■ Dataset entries
──────

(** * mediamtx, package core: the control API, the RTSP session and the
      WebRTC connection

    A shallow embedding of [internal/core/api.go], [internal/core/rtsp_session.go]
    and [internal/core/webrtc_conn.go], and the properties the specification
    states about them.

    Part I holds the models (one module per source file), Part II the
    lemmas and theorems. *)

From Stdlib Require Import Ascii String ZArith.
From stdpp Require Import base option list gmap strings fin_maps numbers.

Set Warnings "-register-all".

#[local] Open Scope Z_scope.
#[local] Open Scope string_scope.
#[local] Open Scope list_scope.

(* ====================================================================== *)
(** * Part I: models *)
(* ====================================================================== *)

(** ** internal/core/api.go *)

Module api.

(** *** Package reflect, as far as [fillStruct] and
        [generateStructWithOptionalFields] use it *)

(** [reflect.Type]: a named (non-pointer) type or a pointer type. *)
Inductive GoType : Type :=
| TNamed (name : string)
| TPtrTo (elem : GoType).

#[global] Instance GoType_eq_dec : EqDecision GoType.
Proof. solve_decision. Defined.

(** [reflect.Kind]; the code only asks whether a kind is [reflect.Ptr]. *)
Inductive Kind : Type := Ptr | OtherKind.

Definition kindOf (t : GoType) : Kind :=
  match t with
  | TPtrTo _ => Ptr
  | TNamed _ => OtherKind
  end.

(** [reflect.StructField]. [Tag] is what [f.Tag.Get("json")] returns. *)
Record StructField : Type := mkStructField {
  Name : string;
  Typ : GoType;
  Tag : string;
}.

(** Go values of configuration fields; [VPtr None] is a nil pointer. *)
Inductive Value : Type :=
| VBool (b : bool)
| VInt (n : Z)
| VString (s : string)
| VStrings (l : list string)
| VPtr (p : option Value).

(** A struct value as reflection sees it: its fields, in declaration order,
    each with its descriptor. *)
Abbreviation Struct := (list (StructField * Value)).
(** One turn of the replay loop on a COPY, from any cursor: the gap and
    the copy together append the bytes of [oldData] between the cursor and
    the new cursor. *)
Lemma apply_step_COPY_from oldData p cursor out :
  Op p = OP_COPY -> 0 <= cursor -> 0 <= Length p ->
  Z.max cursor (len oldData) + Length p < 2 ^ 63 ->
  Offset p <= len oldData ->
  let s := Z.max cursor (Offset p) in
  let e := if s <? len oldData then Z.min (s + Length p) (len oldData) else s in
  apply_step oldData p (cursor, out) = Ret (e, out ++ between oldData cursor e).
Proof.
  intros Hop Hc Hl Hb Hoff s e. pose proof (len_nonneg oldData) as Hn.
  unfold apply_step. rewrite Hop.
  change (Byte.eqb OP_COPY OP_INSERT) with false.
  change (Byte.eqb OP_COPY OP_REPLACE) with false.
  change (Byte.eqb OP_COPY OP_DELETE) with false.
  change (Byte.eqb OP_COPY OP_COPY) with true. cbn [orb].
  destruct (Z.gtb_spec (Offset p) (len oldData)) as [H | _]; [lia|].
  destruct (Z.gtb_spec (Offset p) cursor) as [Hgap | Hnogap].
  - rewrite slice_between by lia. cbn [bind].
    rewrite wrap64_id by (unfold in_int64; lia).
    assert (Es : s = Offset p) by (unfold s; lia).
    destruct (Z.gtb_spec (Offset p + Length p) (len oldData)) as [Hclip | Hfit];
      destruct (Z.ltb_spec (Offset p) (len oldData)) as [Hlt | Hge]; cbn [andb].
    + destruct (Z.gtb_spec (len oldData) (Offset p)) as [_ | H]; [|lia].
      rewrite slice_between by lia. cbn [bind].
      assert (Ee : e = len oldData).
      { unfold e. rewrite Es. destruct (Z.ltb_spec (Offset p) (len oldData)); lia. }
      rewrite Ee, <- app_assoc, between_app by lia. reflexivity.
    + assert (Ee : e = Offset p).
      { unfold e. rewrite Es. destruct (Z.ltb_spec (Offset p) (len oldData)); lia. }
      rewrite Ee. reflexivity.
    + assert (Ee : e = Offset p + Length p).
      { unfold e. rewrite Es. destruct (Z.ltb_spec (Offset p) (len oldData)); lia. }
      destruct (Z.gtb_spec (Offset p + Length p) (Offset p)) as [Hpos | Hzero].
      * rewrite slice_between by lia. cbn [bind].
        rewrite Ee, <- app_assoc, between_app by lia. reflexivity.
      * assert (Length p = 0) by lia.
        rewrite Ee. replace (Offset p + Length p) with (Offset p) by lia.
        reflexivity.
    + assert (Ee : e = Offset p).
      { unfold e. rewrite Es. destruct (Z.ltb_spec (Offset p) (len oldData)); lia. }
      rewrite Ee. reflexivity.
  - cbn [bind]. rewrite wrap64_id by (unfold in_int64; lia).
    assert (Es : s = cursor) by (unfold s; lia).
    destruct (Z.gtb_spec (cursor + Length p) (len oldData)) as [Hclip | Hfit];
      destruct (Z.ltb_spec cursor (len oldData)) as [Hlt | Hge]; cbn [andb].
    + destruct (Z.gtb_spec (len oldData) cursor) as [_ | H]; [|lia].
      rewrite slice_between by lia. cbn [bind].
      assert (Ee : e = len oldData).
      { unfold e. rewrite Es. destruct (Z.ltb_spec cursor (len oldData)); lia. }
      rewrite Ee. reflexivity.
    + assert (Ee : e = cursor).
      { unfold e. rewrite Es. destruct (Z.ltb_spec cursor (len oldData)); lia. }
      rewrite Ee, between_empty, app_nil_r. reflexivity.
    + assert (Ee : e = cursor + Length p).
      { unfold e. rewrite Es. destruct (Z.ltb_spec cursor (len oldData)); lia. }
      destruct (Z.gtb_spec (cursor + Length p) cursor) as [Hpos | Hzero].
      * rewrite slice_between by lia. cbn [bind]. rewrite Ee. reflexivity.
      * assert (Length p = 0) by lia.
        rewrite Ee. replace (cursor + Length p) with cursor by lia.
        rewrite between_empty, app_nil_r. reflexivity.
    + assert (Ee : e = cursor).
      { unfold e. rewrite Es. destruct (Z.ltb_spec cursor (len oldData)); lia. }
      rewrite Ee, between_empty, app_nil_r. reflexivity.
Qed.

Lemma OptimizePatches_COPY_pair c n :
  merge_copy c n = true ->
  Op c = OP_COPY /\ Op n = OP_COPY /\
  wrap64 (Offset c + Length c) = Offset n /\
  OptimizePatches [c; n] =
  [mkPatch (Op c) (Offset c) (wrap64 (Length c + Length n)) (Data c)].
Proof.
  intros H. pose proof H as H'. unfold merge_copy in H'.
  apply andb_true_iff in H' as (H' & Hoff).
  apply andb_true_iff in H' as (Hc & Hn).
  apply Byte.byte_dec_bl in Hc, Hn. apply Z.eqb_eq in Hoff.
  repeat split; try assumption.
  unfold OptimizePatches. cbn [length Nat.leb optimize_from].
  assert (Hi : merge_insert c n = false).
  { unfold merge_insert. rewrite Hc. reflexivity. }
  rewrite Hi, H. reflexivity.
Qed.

──────

■ Exercise description
Transcribe the data. Leave every line exactly as it is.

■ Answer
(** * mediamtx, package core: the control API, the RTSP session and the
      WebRTC connection

    A shallow embedding of [internal/core/api.go], [internal/core/rtsp_session.go]
    and [internal/core/webrtc_conn.go], and the properties the specification
    states about them.

    Part I holds the models (one module per source file), Part II the
    lemmas and theorems. *)

From Stdlib Require Import Ascii String ZArith.
From stdpp Require Import base option list gmap strings fin_maps numbers.

Set Warnings "-register-all".

#[local] Open Scope Z_scope.
#[local] Open Scope string_scope.
#[local] Open Scope list_scope.

(* ====================================================================== *)
(** * Part I: models *)
(* ====================================================================== *)

(** ** internal/core/api.go *)

Module api.

(** *** Package reflect, as far as [fillStruct] and
        [generateStructWithOptionalFields] use it *)

(** [reflect.Type]: a named (non-pointer) type or a pointer type. *)
Inductive GoType : Type :=
| TNamed (name : string)
| TPtrTo (elem : GoType).

#[global] Instance GoType_eq_dec : EqDecision GoType.
Proof. solve_decision. Defined.

(** [reflect.Kind]; the code only asks whether a kind is [reflect.Ptr]. *)
Inductive Kind : Type := Ptr | OtherKind.

Definition kindOf (t : GoType) : Kind :=
  match t with
  | TPtrTo _ => Ptr
  | TNamed _ => OtherKind
  end.

(** [reflect.StructField]. [Tag] is what [f.Tag.Get("json")] returns. *)
Record StructField : Type := mkStructField {
  Name : string;
  Typ : GoType;
  Tag : string;
}.

(** Go values of configuration fields; [VPtr None] is a nil pointer. *)
Inductive Value : Type :=
| VBool (b : bool)
| VInt (n : Z)
| VString (s : string)
| VStrings (l : list string)
| VPtr (p : option Value).

(** A struct value as reflection sees it: its fields, in declaration order,
    each with its descriptor. *)
Abbreviation Struct := (list (StructField * Value)).
(** One turn of the replay loop on a COPY, from any cursor: the gap and
    the copy together append the bytes of [oldData] between the cursor and
    the new cursor. *)
Lemma apply_step_COPY_from oldData p cursor out :
  Op p = OP_COPY -> 0 <= cursor -> 0 <= Length p ->
  Z.max cursor (len oldData) + Length p < 2 ^ 63 ->
  Offset p <= len oldData ->
  let s := Z.max cursor (Offset p) in
  let e := if s <? len oldData then Z.min (s + Length p) (len oldData) else s in
  apply_step oldData p (cursor, out) = Ret (e, out ++ between oldData cursor e).
Proof.
  intros Hop Hc Hl Hb Hoff s e. pose proof (len_nonneg oldData) as Hn.
  unfold apply_step. rewrite Hop.
  change (Byte.eqb OP_COPY OP_INSERT) with false.
  change (Byte.eqb OP_COPY OP_REPLACE) with false.
  change (Byte.eqb OP_COPY OP_DELETE) with false.
  change (Byte.eqb OP_COPY OP_COPY) with true. cbn [orb].
  destruct (Z.gtb_spec (Offset p) (len oldData)) as [H | _]; [lia|].
  destruct (Z.gtb_spec (Offset p) cursor) as [Hgap | Hnogap].
  - rewrite slice_between by lia. cbn [bind].
    rewrite wrap64_id by (unfold in_int64; lia).
    assert (Es : s = Offset p) by (unfold s; lia).
    destruct (Z.gtb_spec (Offset p + Length p) (len oldData)) as [Hclip | Hfit];
      destruct (Z.ltb_spec (Offset p) (len oldData)) as [Hlt | Hge]; cbn [andb].
    + destruct (Z.gtb_spec (len oldData) (Offset p)) as [_ | H]; [|lia].
      rewrite slice_between by lia. cbn [bind].
      assert (Ee : e = len oldData).
      { unfold e. rewrite Es. destruct (Z.ltb_spec (Offset p) (len oldData)); lia. }
      rewrite Ee, <- app_assoc, between_app by lia. reflexivity.
    + assert (Ee : e = Offset p).
      { unfold e. rewrite Es. destruct (Z.ltb_spec (Offset p) (len oldData)); lia. }
      rewrite Ee. reflexivity.
    + assert (Ee : e = Offset p + Length p).
      { unfold e. rewrite Es. destruct (Z.ltb_spec (Offset p) (len oldData)); lia. }
      destruct (Z.gtb_spec (Offset p + Length p) (Offset p)) as [Hpos | Hzero].
      * rewrite slice_between by lia. cbn [bind].
        rewrite Ee, <- app_assoc, between_app by lia. reflexivity.
      * assert (Length p = 0) by lia.
        rewrite Ee. replace (Offset p + Length p) with (Offset p) by lia.
        reflexivity.
    + assert (Ee : e = Offset p).
      { unfold e. rewrite Es. destruct (Z.ltb_spec (Offset p) (len oldData)); lia. }
      rewrite Ee. reflexivity.
  - cbn [bind]. rewrite wrap64_id by (unfold in_int64; lia).
    assert (Es : s = cursor) by (unfold s; lia).
    destruct (Z.gtb_spec (cursor + Length p) (len oldData)) as [Hclip | Hfit];
      destruct (Z.ltb_spec cursor (len oldData)) as [Hlt | Hge]; cbn [andb].
    + destruct (Z.gtb_spec (len oldData) cursor) as [_ | H]; [|lia].
      rewrite slice_between by lia. cbn [bind].
      assert (Ee : e = len oldData).
      { unfold e. rewrite Es. destruct (Z.ltb_spec cursor (len oldData)); lia. }
      rewrite Ee. reflexivity.
    + assert (Ee : e = cursor).
      { unfold e. rewrite Es. destruct (Z.ltb_spec cursor (len oldData)); lia. }
      rewrite Ee, between_empty, app_nil_r. reflexivity.
    + assert (Ee : e = cursor + Length p).
      { unfold e. rewrite Es. destruct (Z.ltb_spec cursor (len oldData)); lia. }
      destruct (Z.gtb_spec (cursor + Length p) cursor) as [Hpos | Hzero].
      * rewrite slice_between by lia. cbn [bind]. rewrite Ee. reflexivity.
      * assert (Length p = 0) by lia.
        rewrite Ee. replace (cursor + Length p) with cursor by lia.
        rewrite between_empty, app_nil_r. reflexivity.
    + assert (Ee : e = cursor).
      { unfold e. rewrite Es. destruct (Z.ltb_spec cursor (len oldData)); lia. }
      rewrite Ee, between_empty, app_nil_r. reflexivity.
Qed.

Lemma OptimizePatches_COPY_pair c n :
  merge_copy c n = true ->
  Op c = OP_COPY /\ Op n = OP_COPY /\
  wrap64 (Offset c + Length c) = Offset n /\
  OptimizePatches [c; n] =
  [mkPatch (Op c) (Offset c) (wrap64 (Length c + Length n)) (Data c)].
Proof.
  intros H. pose proof H as H'. unfold merge_copy in H'.
  apply andb_true_iff in H' as (H' & Hoff).
  apply andb_true_iff in H' as (Hc & Hn).
  apply Byte.byte_dec_bl in Hc, Hn. apply Z.eqb_eq in Hoff.
  repeat split; try assumption.
  unfold OptimizePatches. cbn [length Nat.leb optimize_from].
  assert (Hi : merge_insert c n = false).
  { unfold merge_insert. rewrite Hc. reflexivity. }
  rewrite Hi, H. reflexivity.
Qed.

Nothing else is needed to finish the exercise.